Attitudes towards migrant workers have gone through predictable waves since this country was founded. There are times when we need cheap, plentiful labor and welcome the huddled masses yearning to breathe free or escape conflicts, just as long as they are willing to take the crap jobs and not get all uppity and forget their place, which is definitely not in the good neighborhoods. Yet, after a while, the perception is that there are too many immigrants coming in and taking the jobs while forming standoffish enclaves, not even bothering to try to assimilate, and who are they to do that? Legislation and public opinion sway like a pendulum, based upon the current fashion: are migrant workers “in” or “out” this season?
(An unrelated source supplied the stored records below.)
(** One pass of the loop body on objects is one pass on dictionaries. *)
Lemma step_in_place_agrees (st : object_state) (block : block_object) (h : store) :
  NoDup (list_objects (state_blocks st ++ [block])) ->
  Forall lists_are_objects (state_blocks st) ->
  match step_in_place format ratio threshold st block h with
  | (Ok st', h') =>
      step format ratio threshold (state_contents h st) (contents h block)
      = Ok (state_contents h' st')
      /\ (forall l, l ∉ list_objects (state_blocks st) -> h' l = h l)
      /\ list_objects (state_blocks st') `sublist_of` list_objects (state_blocks st ++ [block])
      /\ (lists_are_objects block -> Forall lists_are_objects (state_blocks st'))
  | (Raise e, _) =>
      step format ratio threshold (state_contents h st) (contents h block) = Raise e
  end.
Proof.
  intros Hdistinct Hobjects.
  destruct st as [merged [current |]]; unfold step_in_place, step, state_contents, state_blocks in *;
    cbn [current_object merged_objects current_block merged_blocks option_map] in *.
  2: { unfold ret. cbn [current_object merged_objects option_map].
       rewrite !app_nil_r in *.
       split; [reflexivity |]. split; [reflexivity |]. split; [reflexivity |].
       intros Hb. apply Forall_app.
       split; [exact Hobjects | constructor; [exact Hb | constructor]]. }
  apply Forall_app in Hobjects as [Hmerged Hcurrent].
  apply Forall_inv in Hcurrent.
  unfold bind at 1, gets at 1.
  destruct (no_current (Some (contents h current))) eqn:Hno.
  { unfold ret. cbn [current_object merged_objects option_map].
    destruct (no_current_no_lines h current Hno) as [Hmissing _].
    rewrite !list_objects_app. cbn [list_objects]. rewrite Hmissing, !app_nil_r.
    split; [reflexivity |]. split; [reflexivity |]. split; [reflexivity |].
    intros Hb. apply Forall_app.
    split; [exact Hmerged | constructor; [exact Hb | constructor]]. }
  unfold bind at 1, lift at 1.
  destruct (similar format ratio threshold (contents h current) (contents h block))
    as [[|] | e]; cbn [Py.rbind]; [| | reflexivity].
  - unfold bind at 1.
    pose proof (extend_in_place_agrees current block h Hcurrent) as Hext.
    destruct (extend_in_place current block h) as [[[] | e] h1].
    + destruct Hext as (-> & l & Hl & Hframe). cbn [Py.rbind]. unfold ret.
      cbn [current_object merged_objects option_map].
      rewrite !list_objects_app in Hdistinct. cbn [list_objects] in Hdistinct.
      rewrite Hl in Hdistinct.
      apply NoDup_app in Hdistinct as (Hheld & _ & _).
      apply NoDup_app in Hheld as (_ & Hapart & _).
      split; [| split; [| split]].
      * f_equal. f_equal. symmetry. apply map_contents_agree.
        intros l' Hl'. apply Hframe. intros ->. apply (Hapart l Hl'). left.
      * intros l' Hl'. apply Hframe. intros ->. apply Hl'.
        rewrite list_objects_app. cbn [list_objects]. rewrite Hl.
        apply elem_of_app. right. left.
      * rewrite (list_objects_app (merged ++ [current])). apply sublist_inserts_r.
        reflexivity.
      * intros _. apply Forall_app.
        split; [exact Hmerged | constructor; [exact Hcurrent | constructor]].
    + destruct Hext as [-> _]. reflexivity.
  - unfold ret. cbn [current_object merged_objects option_map].
    rewrite map_app.
    split; [reflexivity |]. split; [reflexivity |]. split; [reflexivity |].
    intros Hb. apply Forall_app. split; [| constructor; [exact Hb | constructor]].
    apply Forall_app.
    split; [exact Hmerged | constructor; [exact Hcurrent | constructor]].
Qed.

Lemma loop_in_place_agrees (blocks : list block_object) :
  forall (st : object_state) (h : store),
    NoDup (list_objects (state_blocks st ++ blocks)) ->
    Forall lists_are_objects (state_blocks st ++ blocks) ->
    match loop_in_place format ratio threshold blocks st h with
    | (Ok st', h') =>
        loop format ratio threshold (map (contents h) blocks) (state_contents h st)
        = Ok (state_contents h' st')
    | (Raise e, _) =>
        loop format ratio threshold (map (contents h) blocks) (state_contents h st)
        = Raise e
    end.
Proof.
  induction blocks as [| block blocks IH]; intros st h Hdistinct Hobjects; [reflexivity |].
  cbn [loop_in_place map loop]. unfold bind at 1.
  change (block :: blocks) with ([block] ++ blocks)%list in Hdistinct, Hobjects.
  rewrite app_assoc in Hdistinct, Hobjects. rewrite list_objects_app in Hdistinct.
  pose proof Hdistinct as Hparts.
  apply NoDup_app in Hparts as (Hfirst & Hapart & _).
  apply Forall_app in Hobjects as [Hheld Hrest].
  apply Forall_app in Hheld as [Hstate Hblock]. apply Forall_inv in Hblock.
  pose proof (step_in_place_agrees st block h Hfirst Hstate) as Hstep.
  destruct (step_in_place format ratio threshold st block h) as [[st1 | e] h1].
  2: { rewrite Hstep. reflexivity. }
  destruct Hstep as (-> & Hframe & Hsub & Hobjects1). cbn [Py.rbind].
  assert (Hsame : map (contents h) blocks = map (contents h1) blocks).
  { symmetry. apply map_contents_agree. intros l Hl. apply Hframe. intros Hin.
    apply (Hapart l); [| exact Hl].
    rewrite list_objects_app. apply elem_of_app. left. exact Hin. }
  rewrite Hsame. apply IH.
  - rewrite list_objects_app. eapply sublist_NoDup; [exact Hdistinct |].
    apply sublist_app; [exact Hsub | reflexivity].
  - apply Forall_app. split; [apply Hobjects1, Hblock | exact Hrest].
Qed.

(** Where no two blocks hold the same list of lines, the function on
    objects returns what the function on dictionaries returns, and raises
    what it raises. *)
Lemma merge_in_place_agrees (blocks : list block_object) (h : store) :
  NoDup (list_objects blocks) ->
  Forall lists_are_objects blocks ->
  match merge_similar_blocks_in_place format ratio blocks threshold h with
  | (Ok out, h') =>
      merge_similar_blocks format ratio (map (contents h) blocks) threshold
      = Ok (map (contents h') out)
  | (Raise e, _) =>
      merge_similar_blocks format ratio (map (contents h) blocks) threshold = Raise e
  end.
Proof.
  intros Hdistinct Hobjects.
  unfold merge_similar_blocks_in_place, merge_similar_blocks. unfold bind at 1.
  pose proof (loop_in_place_agrees blocks
                {| merged_objects := []; current_object := None |} h Hdistinct Hobjects)
    as Hloop.
  change (state_contents h {| merged_objects := []; current_object := None |})
    with {| merged_blocks := []; current_block := None |} in Hloop.
  destruct (loop_in_place format ratio threshold blocks _ h) as [[st | e] h1].
  2: { rewrite Hloop. reflexivity. }
  rewrite Hloop. cbn [Py.rbind]. unfold bind, gets, ret. f_equal.
  unfold state_contents. cbn [current_block merged_blocks].
  destruct (no_current (option_map (contents h1) (current_object st))); [reflexivity |].
  destruct (current_object st); cbn [option_map]; [rewrite map_app |]; reflexivity.
Qed.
Cheap labor provided by undocumented migrant workers is a money saver for businesses. It’s not unheard-of for American companies to advertise available jobs south of the border, in the hopes of attracting a labor force that is inexpensive and docile. They’re inexpensive because the migrants, mostly solitary males, have few expenses beyond immediate needs and sending money home to their families. They can be housed in substandard structures (like a sweltering truck trailer or shed, or packed like sardines into small apartments) with minimal comforts or sanitary facilities, fed the cheapest calories (and charged relatively handsomely for this room and board), and potentially worked like slaves, seven days a week, from before sunrise to after sunset. It’s criminal to ignore labor laws this way, but as those “second amendment people” often say, criminals don’t obey laws, and while it’s popular to blame the migrant workers, let’s not forget that the employers are criminals too. I suspect this lust for slave labor is a huge reason that we’re never going to get that giant wall.
The migrant workers are kept scared and submissive by the constant threat of discovery and deportation. You’re not going to call the cops to come investigate a thieving boss or inhuman living conditions when the police are likelier to take you away than they are to fix the broken system. If you must drive but cannot legally get a driver’s license, you’re going to be one of the best, most careful drivers on the road, with the most impeccably unbroken tail lights. You’re not going to ask for more wages or form a union when all your employer has to do to bust it up is call in the Feds. And the more that the public seethes in anger and distrust over “illegals,” the more pressure there is to deport them, and the more pliable the migrants become. This is why we won’t see an easy path to citizenship: because if the migrant workers become citizens or even have green cards, they become legitimized, “uppity.” They will start demanding rights, like a minimum wage or safe working conditions. And as anyone who fights against the Fight for Fifteen will explain to you, these requirements make people too expensive to employ.
If American-sized wages had to be paid for workers in these industries, American citizens would have a harder time affording a lot of things we take for granted. If you like paying low prices for fruits and vegetables at the supermarket so you can afford to feed your family, then you depend on keeping a steady supply of frightened, complacent migrant workers coming in. But they do more than just harvest crops. They also work in restaurant kitchens, making your food and washing the dishes. They work in the construction industry; maybe undocumented hangers of drywall made your house more affordable. They work in landscaping, hospitality, child and elder care, factories, slaughterhouses, and all the other dirty, nasty, stinky, low-wage, low-safety jobs that Americans don’t want, won’t do, can’t stand, or, importantly, can’t afford. Either building an immigrant-proof wall (as if that were possible) or legitimizing migrant workers through citizenship (and, theoretically, the ability to score better jobs) would lead to crops rotting in the field and higher prices throughout the economy, and that’s a cost that Americans seem thoroughly unwilling (or unable) to pay, no matter which clueless panderer they plan to vote for this November. Our “always the low price” economy is, in part, a gift from the migrant workers.